Splitting Light: Season 1 - Episode 18


Splitting light

Season 1 Episode 18

C2 Launch

If you are no longer interested in the newsletter, please unsubscribe

Two years after I had joined the lab, the manufacturing orders for the second generation compute were sent. A few weeks later, they were being racked in the datacenter rooms and shortly after they were released for customer use.

Finally, all the hours we had put in, all the hair we had lost, was worth it as the hardware hit production. I intimately knew a lot of the components. I had traced signals on the boards. I had handled the boards and the metal chassis multiple times. Plugging or seating the components to do some tests.

I remember doing one safety test on my hardware bench. I had pushed the CPU of the compute board to its maximum and was monitoring the temperature, power consumptions and other parameters. Once it was stable, I took a soldering heat gun and blew 500C air into the CPU heatsink. This test was to check that, as the temperature rose, the chip and operating system would start to reduce the frequency and power usage. We wanted to check that after a certain threshold it would shut off as a safety mechanism. The chip went from 35 celsius, to 60C, started to throttle, 80C and abruptly shut down at 98C. Then, I had to make sure it would turn back on and work correctly. I adjusted some of the settings and repeated the test. We made those tests to ensure that the components would not melt down and be rendered into useless glass.

Other tests included sending multiple gigabytes of data per second between the compute boards and checking dropped packets counters or checking the power consumption curves at power up. Boy did we learn many things. Because the C2 used a standard 220V power supply, unlike the C1, it could be sent to a datacenter which the company did not own. For that, the hardware had to be tested for electromagnetic noise in a special room at a third party. You could really feel the gap between theoretical knowledge and experience knowledge. Both were absolutely necessary.

By the time the C2 was going live, the first generation network was also being installed in the data centers. What was the lab working on? It was working on the C3. Preparing the second generation network and finalizing the design for a storage hardware. That last hardware would have a tremendous impact on my career and change its direction but I could not know that yet.
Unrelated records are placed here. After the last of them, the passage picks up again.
(* ===== verification/Kill.v ===== *)
(** * The process killer (src/kill.rs), fatal exit (src/log.rs) and pid-file
    removal (src/util.rs) *)

From Stdlib Require Import Ascii String.
From stdpp Require Import base option list strings gmap functions.
From S2P Require Import Prelude Machine Signals Trace Log.

Definition SIGTERM_GRACE : Z := 2.
Definition SIGKILL_WAIT : Z := 2.

Section Kill.
Context {H : Host}.

(** The [while waited < seconds] loop, on the iterations left. *)
Fixpoint reap_loop (left : nat) (after_sigkill : bool) : M bool :=
  match left with
  | O => mret false
  | S n =>
      c ← rd cchild;
      w ← sys (Sys_waitpid c WNOHANG);
      if 0 <? r_ret w then wr cchild 0;; mret true else
      if (r_ret w <? 0) && (r_errno w =? ECHILD) then wr cchild 0;; mret true else
      if (r_ret w <? 0) && negb (r_errno w =? EINTR) then
        errlog LOG_ERR ((if after_sigkill then lit "waitpid after SIGKILL: " else lit "waitpid: ")
                        ++ cstr_or (strerror (r_errno w)) "?");;
        wr cchild 0;;
        mret true
      else
        sys (Sys_sleep 1);;
        reap_loop n after_sigkill
  end.

Definition reap_with_grace (seconds : Z) (after_sigkill : bool) : M bool :=
  reap_loop (Z.to_nat seconds) after_sigkill.

Definition close_ssh_stderr : M unit :=
  fd ← rd ssh_stderr_fd;
  when (0 <=? fd) (sys (Sys_close fd);; wr ssh_stderr_fd (-1)).

(** SIGKILL, the second grace period, and abandonment. *)
Definition escalate : M unit :=
  child ← rd cchild;
  errlog LOG_WARNING (lit "ssh child " ++ show_Z child ++ lit " did not exit after "
                      ++ show_Z SIGTERM_GRACE ++ lit " seconds, sending SIGKILL");;
  c ← rd cchild;
  sys (Sys_kill c SIGKILL);;
  reaped ← reap_with_grace SIGKILL_WAIT true;
  if (reaped : bool) then mret tt else
  child ← rd cchild;
  errlog LOG_ERR (lit "ssh child " ++ show_Z child ++ lit " not dead after SIGKILL + "
                  ++ show_Z SIGKILL_WAIT
                  ++ lit " seconds (likely in uninterruptible state); abandoning");;
  wr cchild 0.

Definition ssh_kill : M unit :=
  close_ssh_stderr;;
  c ← rd cchild;
  if c =? 0 then mret tt else
  sys (Sys_kill c SIGTERM);;
  reaped ← reap_with_grace SIGTERM_GRACE false;
  if (reaped : bool) then mret tt else escalate.

Definition unlink_pid_file : M unit :=
  c ← rd pid_file_created;
  p ← rds pid_file_name;
  match p with
  | Some name => when (negb (c =? 0)) (sys (Sys_unlink name);; mret tt)
  | None => mret tt
  end;;
  wr pid_file_created 0.

Definition xerrlog_str (level : Z) (msg : option bytes) : M unit :=
  errlog_str level msg;;
  ssh_kill;;
  unlink_pid_file;;
  halt (Exited 1).

(** The [xerrlog!] macro, of any result type since it never returns. *)
Definition xerrlog {A} (level : Z) (msg : bytes) : M A :=
  xerrlog_str level
    (Some (if nul_free msg then msg else lit "autossh: log formatting failed"));;
  halt (Exited 1).

End Kill.

(** ** Footprints *)

Definition is_kill_call (c : syscall) : bool :=
  is_log c ||
  match c with
  | Sys_close _ | Sys_kill _ _ | Sys_waitpid _ _ | Sys_sleep _ => true
  | _ => false
  end.

Definition is_exit_call (c : syscall) : bool :=
  is_kill_call c || match c with Sys_unlink _ => true | _ => false end.

Notation kill_vars := [cchild; ssh_stderr_fd].
Notation exit_vars := [cchild; ssh_stderr_fd; pid_file_created].

#[export] Hint Extern 1 (spec (eff _ _) (eff_stop _ _ _) (errlog _ _)) =>
  spec_callee errlog_eff : machine.

Section KillFacts.
Context {H : Host}.

Lemma reap_eff n a :
  spec (eff [cchild] is_kill_call) (eff_stop [cchild] is_kill_call by_signal) (reap_loop n a).
Proof. induction n as [|n IH]; simpl; spec_auto. Qed.

Lemma ssh_kill_eff :
  spec (eff kill_vars is_kill_call) (eff_stop kill_vars is_kill_call by_signal) ssh_kill.
Proof.
  assert (forall n a, spec (eff kill_vars is_kill_call) (eff_stop kill_vars is_kill_call by_signal)
                        (reap_loop n a)) by (intros; spec_callee reap_eff).
  unfold ssh_kill, close_ssh_stderr, escalate, reap_with_grace. spec_auto.
Qed.

(** ** Functional behaviour *)

(** What a bout of [n] polls means for child [c]: it is the only one that
    may be off the list, it is when it was seen gone, and otherwise it has
    been polled [n] times more. *)
Definition polled (c : Z) (n : nat) (reaped : bool) (t t' : list event) : Prop :=
  (live t' = live t \/ live t' = without c (live t)) /\
  if reaped then live t' = without c (live t)
  else polls_since_kill c t' = Nat.add n <$> polls_since_kill c t.

Lemma polled_same P c n b t w w' :
  calls P w w' -> (forall s, P s = true -> changes_live s = false) ->
  polled c n b t (trace w) -> polled c n b t (trace w').
Proof. intros C HP. unfold polled. by rewrite (live_same _ _ _ C HP), (polls_same _ c _ _ C HP). Qed.

(** One poll, then a bout. *)
Lemma polled_step c n b o r t t' :
  gone r = false -> polled c n b ((Sys_waitpid c o, r) :: t) t' -> polled c (S n) b t t'.
Proof.
  intros G [L K].
  assert (live t' = live t \/ live t' = without c (live t)) as L'.
  { rewrite live_wait in L. destruct L as [-> | ->]; split_if; rewrite ?without_twice; auto. }
  split; [done|]. destruct b.
  - rewrite K, live_wait. split_if; by rewrite ?without_twice.
  - rewrite K, polls_wait, Z.eqb_refl. destruct (polls_since_kill c t); simpl; [|done]. do 2 f_equal. lia.
Qed.

(** One bout of polling sends no signal, sleeps at most one second per
    poll, and either clears [cchild] after the child was seen gone, or
    leaves it with every poll having found it running. *)
Lemma reap_loop_ok n a w :
  wp (reap_loop n a)
    (fun reaped w' =>
       kill_calls (trace w') = kill_calls (trace w) /\
       slept (trace w') <= slept (trace w) + Z.of_nat n /\
       ints w' cchild = (if reaped then 0 else ints w cchild) /\
       polled (ints w cchild) n reaped (trace w) (trace w'))
    (fun _ _ => True) w.
Proof.
  revert w. induction n as [|n IH]; intros w; simpl reap_loop.
  { wp_step. split_and!; [done|lia|done|]. split; [by left|]. by destruct (polls_since_kill _ _). }
  wp_step. wp_step. wp_step. apply wp_sys; [|done]. intros w1 T1 E1.
  set (r := answer w _) in *.
  set (Post := fun (reaped : bool) w' => _ /\ _).
  assert (gone r = true -> polled (ints w cchild) (S n) true (trace w) (trace w1)) as Gone.
  { intros G. unfold polled. rewrite T1, live_wait, G. auto. }
  assert (gone r = true -> forall b, wp (wr cchild 0;; mret true) Post b w1) as Reaped.
  { intros G b. repeat wp_step. unfold Post. frame. cbn [trace set_ints]. rewrite T1 at 1 2. autorewrite with trace.
    split_and!; [done|lia|done|auto]. }
  assert (gone r = false -> wp (sys (Sys_sleep 1);; reap_loop n a) Post (fun _ _ => True) w1) as Again.
  { intros G. wp_step. apply wp_sys; [|done]. intros w2 T2 E2.
    eapply wp_mono; [apply IH| |done]. unfold Post. cbn beta. frame.
    intros b w' (K & S & -> & Pl). rewrite K. rewrite T2, T1 in S |- *. autorewrite with trace in *.
    split_and!; [done|lia|done|]. apply (polled_step _ _ _ WNOHANG r); [done|].
    unfold polled in *. rewrite T2, live_other, T1 in Pl by done. exact Pl. }
  unfold gone in *.
  destruct (0 <? r_ret r) eqn:R1; [by apply Reaped|].
  destruct (r_ret r <? 0) eqn:R2; simpl in *; [|by apply Again].
  destruct (r_errno r =? ECHILD) eqn:R3.
  { apply Reaped. zify_bool. rewrite R3. done. }
  destruct (r_errno r =? EINTR) eqn:R4; simpl in *; [by apply Again|].
  wp_step. apply wp_errlog; [|done]. intros w2 E2. repeat wp_step. unfold Post. frame. cbn [trace set_ints].
  pose proof (eff_calls _ _ _ _ E2) as C.
  rewrite (kill_calls_same _ _ _ C), (slept_same _ _ _ C) by (by intros []).
  rewrite T1 at 1 2. autorewrite with trace. split_and!; [done|lia|done|].
  eapply polled_same; [exact C|by intros []|auto].
Qed.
We had three hardware from the lab that were live in production in our data centers, without counting all the SCADA equipment. The team had grown from five, when I had joined, to six. The last join was to give a hand on the x86 BIOS because it was such a headache. Six people working to make hardware that had a lasting business impact. I don't know how long they had worked on the C1 before I had joined in 2013, but at this point in time, in 2016, the lab was starting to give a good return on the investment.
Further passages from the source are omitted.